Exercise goal
The required output is a number: how many lines of the data below include the string "index".
---
(** The driver, as the virtio specification has it: it publishes [n] entries, no
    more than the largest queue holds, by moving the available index, then compares the event index with the range it
    has published and kicks when the device asked to hear of it. *)
Inductive driver_step : Ring S -> Ring S -> Prop :=
| driver_post d q m pc k old n m' :
    avail_idx q m = Ok old -> 0 < n <= 32768 -> regions m' = regions m ->
    avail_idx q m' = Ok (u16 (old + n)) -> read_u16 m' (event_at q) = read_u16 m (event_at q) ->
    driver_step (mkRing d q m pc k None) (mkRing d q m' pc k (Some old))
| driver_kick d q m pc k old new event :
    avail_idx q m = Ok new -> read_u16 m (event_at q) = Ok event ->
    driver_step (mkRing d q m pc k (Some old))
      (mkRing d q m pc (if need_event event new old then Datatypes.S k else k) None).

Definition ring_step (s s' : Ring S) : Prop := dev_step s s' \/ driver_step s s'.

(** Nothing can have been missed: the event index names the next entry, and
    what lies past it is still being announced. *)
Definition announced (s : Ring S) : Prop :=
  read_u16 (rg_mem s) (event_at (rg_q s)) = Ok (next_avail (rg_q s)) /\
  forall idx, avail_idx (rg_q s) (rg_mem s) = Ok idx ->
    idx = next_avail (rg_q s) \/
    exists n, 0 < n < 65536 /\ rg_posting s = Some (next_avail (rg_q s)) /\
      idx = u16 (next_avail (rg_q s) + n).

(** The event index is negotiated, and guest memory backs its cell. *)
Definition armable (q : Queue) (m : GuestMemory) : Prop :=
  is_u16 (next_avail q) /\ q_event_idx q = true /\ exists p, with_ptr m (event_at q) 2 = Ok p.

Definition ring_inv (s : Ring S) : Prop :=
  armable (rg_q s) (rg_mem s) /\
  match rg_pc s with
  | Idle => (0 < rg_kicks s)%nat \/ announced s
  | Checking => read_u16 (rg_mem s) (event_at (rg_q s)) = Ok (next_avail (rg_q s))
  | _ => True
  end.

(** Serving leaves the ring where it is and the available cursor alone. *)
Class KeepsRing : Prop :=
  keeps_ring d q m c d' q' m' : serve d q m c = Ok (d', q', m') ->
    next_avail q' = next_avail q /\ q_event_idx q' = q_event_idx q /\ event_at q' = event_at q /\
    regions m' = regions m.

Lemma pop_armable fuel q m r q' : pop fuel q m = Ok (r, q') -> armable q m -> armable q' m.
Proof.
  unfold pop. intros (idx & _ & H)%bind_Ok Ha. case_match; [by injection H as <- <-|].
  apply bind_Ok in H as (hd & _ & H). apply bind_Ok in H as (segs & _ & H). injection H as <- <-.
  destruct Ha as (_ & ? & ?). split_and!; try done. apply (wrap_range 16). lia.
Qed.

Lemma arm_event q m :
  armable q m -> armable q (arm q m) /\ read_u16 (arm q m) (event_at q) = Ok (next_avail q).
Proof.
  intros (Hna & He & p & Hp). unfold arm, arm_notification. rewrite He. fold (event_at q).
  unfold write_u16, mem_write. rewrite length_le_bytes. change (Z.of_nat 2) with 2. rewrite Hp.
  cbn [mbind res_bind_inst]. split; [split_and!; try done; by exists p|].
  eapply read_u16_after_write; [done|]. unfold write_u16, mem_write.
  rewrite length_le_bytes. change (Z.of_nat 2) with 2. by rewrite Hp.
Qed.

Context `{!KeepsRing}.

Lemma dev_step_inv s s' : recheck = true -> dev_step s s' -> ring_inv s -> ring_inv s'.
Proof.
  intros Hrc Hs (Ha & Hpc).
  destruct Hs as [|fuel d q m k post c q1 d2 q2 m2 Hp Hsv|fuel d q m k post q1 Hp| |d q m k post|
                  |d q m k post Hp]; cbn in *.
  - by split.
  - apply (pop_armable _ _ _ _ _ Hp) in Ha as (Hna & He & p & Hw).
    apply keeps_ring in Hsv as (N2 & E2 & V2 & R2). split; [|done]. cbn.
    split_and!; [by rewrite N2|by rewrite E2|]. exists p. by rewrite V2, (with_ptr_regions m m2).
  - split; [|done]. by eapply pop_armable.
  - by split.
  - rewrite Hrc. destruct (arm_event q m Ha) as [? ?]. by split.
  - by split.
  - split; [done|]. cbn. right. split; [done|]. cbn. intros idx Hi. left.
    unfold has_pending in Hp. rewrite Hi in Hp. cbn in Hp.
    destruct (Z.eqb_spec (next_avail q) idx) as [->|]; [done|]. by destruct Hp.
Qed.

(** A range that starts at the event index is announced. *)
Lemma need_event_from e n : is_u16 e -> 0 < n < 65536 -> need_event e (u16 (e + n)) e = true.
Proof. intros He Hn. unfold need_event, is_u16 in *. apply Z.ltb_lt. word_lia. Qed.

Lemma driver_step_inv s s' : driver_step s s' -> ring_inv s -> ring_inv s'.
Proof.
  intros Hs ((Hna & Hev & p & Hp) & Hpc).
  destruct Hs as [d q m pc k old n m' Ho Hn Hr Hi He|d q m pc k old new event Hi He];
    unfold ring_inv in *; cbn in *.
  - split; [split_and!; try done; exists p; by rewrite (with_ptr_regions m m')|].
    destruct pc; try done; [|by rewrite He].
    destruct Hpc as [?|(Hev' & Hd)]; [by left|]. right. cbn in *.
    destruct (Hd old Ho) as [->|(? & _ & Hd' & _)]; [|done].
    split; [cbn; by rewrite He|]. cbn. intros idx Hi'. rewrite Hi in Hi'. injection Hi' as <-.
    right. exists n. split_and!; (done || lia).
  - split; [split_and!; try done; by exists p|]. destruct pc; try done.
    destruct Hpc as [Hk|(Hev' & Hd)]; [left; case_match; lia|]. cbn in *.
    rewrite He in Hev'. injection Hev' as ->.
    destruct (Hd new Hi) as [->|(n & Hn & [= ->] & ->)].
    + right. split; [done|]. cbn. intros idx Hi'. left. congruence.
    + left. rewrite need_event_from by done. lia.
Qed.

Lemma ring_run_inv s s' : recheck = true -> rtc ring_step s s' -> ring_inv s -> ring_inv s'.
Proof.
  intros Hrc. induction 1 as [|s s1 s' [Hs|Hs] _ IH]; intros Hi; [done|..]; apply IH.
  - by eapply dev_step_inv.
  - by eapply driver_step_inv.
Qed.

(** *** Entries the driver has stopped announcing *)

(** The driver never has more entries outstanding than the ring holds. *)
Definition within_ring (s : Ring S) : Prop :=
  exists d, 0 <= d <= q_size (rg_q s) /\
    avail_idx (rg_q s) (rg_mem s) = Ok (u16 (next_avail (rg_q s) + d)).

(** The device waits for a kick, the event index names an entry the driver has
    already moved past, and so no later entry is announced either. *)
Definition stalled (s : Ring S) : Prop :=
  rg_pc s = Idle /\ rg_kicks s = 0%nat /\ is_u16 (next_avail (rg_q s)) /\ q_size (rg_q s) < 32768 /\
  read_u16 (rg_mem s) (event_at (rg_q s)) = Ok (next_avail (rg_q s)) /\
  (exists d, 0 < d <= q_size (rg_q s) /\
     avail_idx (rg_q s) (rg_mem s) = Ok (u16 (next_avail (rg_q s) + d)) /\
     forall old, rg_posting s = Some old -> exists d0, 0 < d0 < d /\ old = u16 (next_avail (rg_q s) + d0)).

Lemma need_event_past e d0 d :
  is_u16 e -> 0 < d0 < d -> d <= 32768 -> need_event e (u16 (e + d)) (u16 (e + d0)) = false.
Proof. intros He H0 Hd. unfold need_event, is_u16 in *. apply Z.ltb_ge. word_lia. Qed.

Lemma u16_sum_inj e d1 d2 :
  0 <= d1 < 65536 -> 0 <= d2 < 65536 -> u16 (e + d1) = u16 (e + d2) -> d1 = d2.
Proof. intros. word_lia. Qed.

Lemma stalled_step s s' : ring_step s s' -> within_ring s' -> stalled s -> stalled s'.
Proof.
  intros [Hs|Hs] Hw (Hpc & Hk & Hna & Hsz & He & d & Hd & Hi & Hpost).
  { destruct Hs; cbn in *; congruence. }
  destruct Hs as [dv q m pc k old n m' Ho Hn Hr Hi' He'|dv q m pc k old new event Hi' He'];
    unfold stalled, within_ring in *; cbn in *; subst pc k.
  - rewrite Hi in Ho. injection Ho as <-. destruct Hw as (d1 & Hd1 & Hw). rewrite Hi' in Hw.
    injection Hw as Hw. assert (d1 = d + n) as -> by (apply (u16_sum_inj (next_avail q)); word_lia).
    split_and!; try done; [by rewrite He'|]. exists (d + n). split; [lia|].
    split; [by rewrite Hi', Hw|]. intros ? [= <-]. exists d. split; [lia|done].
  - rewrite Hi in Hi'. injection Hi' as <-. rewrite He in He'. injection He' as <-.
    destruct (Hpost old eq_refl) as (d0 & Hd0 & ->). rewrite need_event_past by (done || lia).
    split_and!; try done. exists d. split; [done|]. by split.
Qed.

Lemma stalled_pending s : stalled s -> has_pending (rg_q s) (rg_mem s) = Ok true.
Proof.
  intros (_ & _ & Hna & Hsz & _ & d & Hd & Hi & _). unfold has_pending. rewrite Hi.
  cbn [mbind res_bind_inst]. rewrite (proj2 (Z.eqb_neq _ _)); [done|]. unfold is_u16 in *. word_lia.
Qed.

Lemma stalled_run s s' :
  rtc (fun a b => ring_step a b /\ within_ring b) s s' -> stalled s -> stalled s'.
Proof.
  induction 1 as [|s s1 s' [Hs Hw] _ IH]; intros Hst; [done|]. by apply IH, (stalled_step s).
Qed.

End Race.

(** ** The two loops of the device *)

Section Loops.
Context {B E R J : Type}.
Context `{BlockBackend B} `{EntropySource E} `{NetResponder R} `{InterruptInjector J}.

(** The body of the inner loop of [notify]. *)
Definition serve_chain (b : Backend B E R) (q : Queue) (m : GuestMemory) (c : DescChain) :
    res unit (Backend B E R * Queue * GuestMemory) :=
  '(used_len, b, m) ← process_chain b m c;
  '(q, m) ← complete_used q m (VirtQueue.head c) used_len;
  Ok (b, q, m).

(** The body of the transmit loop. *)
Definition serve_tx (n : NetDevice R) (q : Queue) (m : GuestMemory) (c : DescChain) :
    res unit (NetDevice R * Queue * GuestMemory) :=
  let n := transmit n m c in
  '(q, m) ← complete_used q m (VirtQueue.head c) 0;
  Ok (n, q, m).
---
The answer
5